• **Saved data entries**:
______________________________

(** Erasing whole blocks erases exactly them: [cyg_epcs_erase_blocks] for
    [c] blocks from block [o] on returns 0 within [o + c + 1] turns of its
    loop, the range holds 0xFF and the rest is as before; blocks that are
    already erased are skipped without an effect. *)
Theorem epcs_erase_exact f size fuel d m o c :
  (latency < polls)%nat -> (write_latency < wips)%nat -> geometry f size ->
  holds size d m -> 0 <= o -> 0 <= c -> o * sector < size -> (o + c) * sector <= size ->
  (Z.to_nat (o + c) < fuel)%nat ->
  exists d', cyg_epcs_erase_blocks polls wips fuel f (o * sector) (c * sector) d = Ret (0, d')
    /\ holds size d' (erase m (o * sector) (c * sector)).
Proof.
  intros Hp Hw geo Hd Ho Hc Ho' Hsz Hf.
  pose proof (erase_blocks_ok polls wips Hp Hw f size geo fuel d m o c Hd Ho Hc Ho' Hsz Hf) as H.
  apply wp_Ret in H as (r & d' & E & -> & Hd'). eauto.
Qed.

(** The query fills the descriptor in: for a chip whose signature is one
    of the known devices it returns 0 and the geometry the other operations
    rely on, for another chip with the identifier of an EPCS128 the same, and
    -ENODEV otherwise. *)
Theorem epcs_query_geometry f size d m r rest :
  (latency < polls)%nat -> (write_latency < wips)%nat ->
  flash_ready d m false -> region_info (dev f) = r :: rest -> page = 256 ->
  match known_device signature with
  | Some (sz, blocks, bs) => sector = bs /\ size = sz
  | None => device_id = 24 -> sector = 262144 /\ size = 16777216
  end ->
  exists ret f' d', alt_epcs_flash_query polls f d = Ret ((ret, f'), d')
    /\ flash_ready d' m false
    /\ (if bool_decide (is_Some (known_device signature)) || (device_id =? 24)
        then ret = 0 /\ geometry f' size else ret = - ENODEV).
Proof.
  intros Hp Hw Hd Hi Hpage Hdev.
  assert (wp (alt_epcs_flash_query polls f)
    (fun x d' => flash_ready d' m false
       /\ (if bool_decide (is_Some (known_device signature)) || (device_id =? 24)
           then x.1 = 0 /\ geometry x.2 size else x.1 = - ENODEV)) d) as H.
  { unfold alt_epcs_flash_query. apply wp_bind.
    eapply wp_mono; [by eapply epcs_read_electronic_signature_ok|]. intros id d1 [-> Hd1].
    destruct (known_device signature) as [[[sz blocks] bs]|] eqn:E.
    - destruct Hdev as [Hs ->]. apply known_device_size in E as (? & ? & ? & ? & ?).
      wp_steps. unfold set_region0. rewrite Hi. simpl. split; [done|]. split; [done|].
      by eapply (geometry_intro _ sz blocks bs rest).
    - do 2 apply wp_bind. eapply wp_mono; [by eapply epcs_read_device_id_ok|].
      intros id d2 [-> Hd2]. destruct (Z.eqb_spec device_id 24) as [E24|E24].
      + destruct (Hdev E24) as [Hs ->]. wp_steps. unfold set_region0. rewrite Hi. simpl.
        split; [done|]. split; [done|]. by eapply (geometry_intro _ 16777216 64 262144 rest).
      + wp_steps. rewrite Hi. simpl. done. }
  apply wp_Ret in H as ([ret f'] & d' & E & H). eauto.
Qed.
End Claims.

Section Unaligned.
Context {D : Type} {core : SpiCore D} (polls wips : nat).

Lemma erase_loop_unaligned fuel f r cur offset len x (d d' : D) :
  0 < block_size r -> (block_size r | 4294967296) -> 0 <= len < 4294967296 ->
  len mod block_size r <> 0 -> erase_loop polls wips fuel f r cur offset len d <> Ret (x, d').
Proof.
  intros Hbs Hdvd. revert cur offset len d. induction fuel as [|k IH]; intros cur offset len d Hl Hmod; [done|].
  assert (len <> 0) by (intros ->; by rewrite Z.mod_0_l in Hmod by lia).
  cbn [erase_loop]. rewrite (proj2 (Z.gtb_lt _ _)) by lia.
  destruct (_ >=? 2147483648); [done|]. destruct (_ && _); [|by apply IH].
  intros E. apply bind_inv in E as (e & d1 & _ & E). apply bind_inv in E as (u & d2 & _ & E).
  revert E. apply IH; [apply u32_range|]. unfold uwrap.
  rewrite Z.mod_mod_divide by done. replace (len - block_size r) with (len + -1 * block_size r) by lia.
  by rewrite Z.mod_add by lia.
Qed.

(** A length that is not a multiple of the block size is fatal: the
    unsigned counter steps over zero, so the loop of [cyg_epcs_erase_blocks]
    never ends, on any hardware, and erases what it meets. *)
Theorem epcs_erase_unaligned_never_returns f r rest fuel offset len ret (d d' : D) :
  number_of_regions (dev f) = 1 -> region_info (dev f) = r :: rest ->
  r_offset r <= offset < r_offset r + region_size r ->
  0 < block_size r -> (block_size r | 4294967296) -> 0 <= len < 4294967296 ->
  len mod block_size r <> 0 ->
  cyg_epcs_erase_blocks polls wips fuel f offset len d <> Ret (ret, d').
Proof.
  intros Hn Hi Hoff Hbs Hdvd Hl Hmod. unfold cyg_epcs_erase_blocks. rewrite Hn.
  change (Z.to_nat 1) with 1%nat. cbn [erase_regions]. rewrite Hi. cbn [lookup list_lookup].
  rewrite (proj2 (Z.geb_le _ _)), (proj2 (Z.ltb_lt _ _)) by lia. cbn [andb].
  intros E. apply bind_inv in E as (x & d1 & E & _). by apply erase_loop_unaligned in E.
Qed.

End Unaligned.

(** ** Runs on the simulated chip

    Three blocks of 32 bytes, pages of 16. *)

Lemma byte20 : is_byte 20.
Proof. done. Qed.

Lemma byte0 : is_byte 0.
Proof. done. Qed.

#[local] Instance chip_slave : SpiSlave simchip := sc_slave 32 20 0.

#[local] Instance chip_epcs : EpcsChip simchip := sc_chip 16 32 20 0 byte20 byte0.

#[local] Instance chip_core : SpiCore (sim (C := simchip)) := sim_core 3.

#[local] Instance chip_laws : SpiLaws (sim (C := simchip)) simchip := sim_laws 3.

Definition dev0 : epcs_dev := mkEpcs (mkDev 1 [mkRegion 0 96 3 32] 0) 96 20 16.

Definition mem0 : list Z := replicate 40 255 ++ replicate 56 7.

Definition board0 : sim (C := simchip) := mkSim false (mkChip mem0 false 0 []) None 0.

Lemma geometry0 : geometry dev0 96.
Proof.
  split; try done.
  - by exists 3, [].
  - by exists 4.
  - split; [done|by exists 4].
Qed.

Lemma holds0 : holds 96 board0 mem0.
Proof.
  split; [done|]. exists false, (mkChip mem0 false 0 []), 0%nat.
  split; [split; [done|lia]|]. split; [done|]. vm_compute. repeat constructor; discriminate.
Qed.

Lemma epcs_bwrite_verified_witness :
  exists d', epcs_bwrite 10 10 dev0 (replicate 20 1) 20 12 board0 = Ret (0, d')
             /\ holds 96 d' (program mem0 12 (replicate 20 1)).
Proof.
  destruct (epcs_bwrite_verified 10 10 dev0 96 board0 mem0 (replicate 20 1) 20 12)
    as (ret & d' & E & Hd & _ & Hz).
  - vm_compute. lia.
  - vm_compute. lia.
  - exact geometry0.
  - exact holds0.
  - lia.
  - simpl. lia.
  - lia.
  - by apply Forall_replicate.
  - exists d'. split; [|exact Hd]. rewrite E. rewrite Hz by reflexivity. reflexivity.
Defined.

Lemma epcs_write_read_back_witness :
  exists d1 d2, alt_epcs_flash_write 10 10 dev0 50 [1; 2; 3] 3 board0 = Ret (0, d1)
             /\ alt_epcs_flash_read 10 10 dev0 50 3 d1 = Ret ((0, [1; 2; 3]), d2).
Proof.
  destruct (epcs_write_read_back 10 10 dev0 96 board0 mem0 [1; 2; 3] 3 50)
    as (d1 & d2 & m' & E1 & E2 & _).
  - vm_compute. lia.
  - vm_compute. lia.
  - exact geometry0.
  - exact holds0.
  - lia.
  - simpl. lia.
  - lia.
  - repeat constructor; discriminate.
  - exists d1, d2. split; [exact E1|exact E2].
Defined.

Lemma epcs_erase_exact_witness :
  exists d', cyg_epcs_erase_blocks 10 10 4 dev0 32 64 board0 = Ret (0, d')
             /\ holds 96 d' (erase mem0 32 64).
Proof.
  destruct (epcs_erase_exact 10 10 dev0 96 4 board0 mem0 1 2) as (d' & E & Hd).
  - vm_compute. lia.
  - vm_compute. lia.
  - exact geometry0.
  - exact holds0.
  - lia.
  - lia.
  - vm_compute. done.
  - vm_compute. discriminate.
  - lia.
  - change (1 * sector) with 32 in E, Hd. change (2 * sector) with 64 in E, Hd. eauto.
Defined.

Lemma epcs_erase_unaligned_never_returns_witness :
  cyg_epcs_erase_blocks 10 10 50 dev0 32 40 board0 <> Ret (0, board0).
Proof.
  apply (epcs_erase_unaligned_never_returns 10 10 dev0 (mkRegion 0 96 3 32) []); simpl; try done.
  - by exists 134217728.
Defined.

(** An EPCS16. *)
#[local] Instance epcs16_slave : SpiSlave simchip := sc_slave 65536 20 0.

Lemma epcs_query_geometry_witness :
  exists ret f' d', alt_epcs_flash_query (core := sim_core (H := epcs16_slave) 3) 10 dev0 board0
                    = Ret ((ret, f'), d')
    /\ ret = 0 /\ region_info (dev f') = [mkRegion 0 2097152 32 65536].
Proof.
  destruct (epcs_query_geometry (laws := sim_laws (H := epcs16_slave) 3)
              (chip := sc_chip 256 65536 20 0 byte20 byte0)
              10 10 dev0 2097152 board0 mem0 (mkRegion 0 96 3 32) [])
    as (ret & f' & d' & E & _ & Hret & Hg).
  - vm_compute. lia.
  - vm_compute. lia.
  - exists (mkChip mem0 false 0 []), 0%nat. split; [split; [done|lia]|]. split; [done|].
    vm_compute. repeat constructor; discriminate.
  - reflexivity.
  - reflexivity.
  - split; reflexivity.
  - exists ret, f', d'. split; [exact E|]. split; [exact Hret|].
    assert (Ret (ret, f', d') = alt_epcs_flash_query (core := sim_core (H := epcs16_slave) 3) 10 dev0 board0)
      as E' by (symmetry; exact E). vm_compute in E'. by simplify_eq.
Defined.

______________________________

• **What to produce**: Only the lines above, from the first through the one holding "exists d', cyg_epcs_erase_blocks polls", are to be output, and they must be copied exactly.

• **Your solution**:
(** Erasing whole blocks erases exactly them: [cyg_epcs_erase_blocks] for
    [c] blocks from block [o] on returns 0 within [o + c + 1] turns of its
    loop, the range holds 0xFF and the rest is as before; blocks that are
    already erased are skipped without an effect. *)
Theorem epcs_erase_exact f size fuel d m o c :
  (latency < polls)%nat -> (write_latency < wips)%nat -> geometry f size ->
  holds size d m -> 0 <= o -> 0 <= c -> o * sector < size -> (o + c) * sector <= size ->
  (Z.to_nat (o + c) < fuel)%nat ->
  exists d', cyg_epcs_erase_blocks polls wips fuel f (o * sector) (c * sector) d = Ret (0, d')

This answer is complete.